Task to complete
Read the material below. Count the lines containing "Import" and give that count alone.

◆ ◆ ◆ ◆ ◆ ◆ ◆

(** * ku_download_parse_app: the acquisition-and-merge pipeline

    A shallow embedding of [entities/ku_parser.py], [entities/ku_downloader.py]
    and [main.py].  The Python methods become computations in a small
    state-and-exception monad over a [World] made of a file system, the state
    of the spatial engine (arcpy), the logged warnings and the printed lines.

    The calls into the standard library ([pathlib], [zipfile], [shutil]) and
    into arcpy are modelled by their documented effect on that state; the
    browser automation of the downloader is left abstract. *)

From Stdlib Require Import Ascii.
From stdpp Require Import gmap strings list fin_maps sorting.


(** ** Strings and paths *)

(** [s.split(sep)] for a one-character separator: never the empty list. *)
Fixpoint split (sep : ascii) (s : string) : list string :=
  match s with
  | EmptyString => [EmptyString]
  | String c s' =>
      if Ascii.eqb c sep then EmptyString :: split sep s'
      else match split sep s' with
           | [] => [String c EmptyString]
           | w :: ws => String c w :: ws
           end
  end.

(** [l[-1]] on a list of strings that is known to be non-empty. *)
Definition last_item (l : list string) : string := default "" (last l).

(** [sep.join(l)]. *)
Fixpoint join (sep : string) (l : list string) : string :=
  match l with
  | [] => ""
  | [x] => x
  | x :: l' => x +:+ sep +:+ join sep l'
  end.

(** [name.endswith(suf)]. *)
Fixpoint ends_with (suf s : string) : bool :=
  String.eqb suf s ||
  match s with
  | EmptyString => false
  | String _ s' => ends_with suf s'
  end.

(** A resolved absolute path, as the list of its components below the root. *)
Abbreviation Path := (list string).

Definition path_str (p : Path) : string := "/" +:+ join "/" p.

(** [p.name] *)
Definition name (p : Path) : string := last_item p.

(** [p.parent] *)
Definition parent (p : Path) : Path := removelast p.

(** ** Archives and the file system *)

(** What reading a member of an archive does: it can succeed, fail when the
    member is opened (nothing is written), or fail while its data is copied
    (the target file has been created and holds what was copied so far). *)
Inductive integrity := Intact | CorruptHeader | CorruptData.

◆ ◆ ◆ ◆ ◆ ◆ ◆

Result for this exercise
2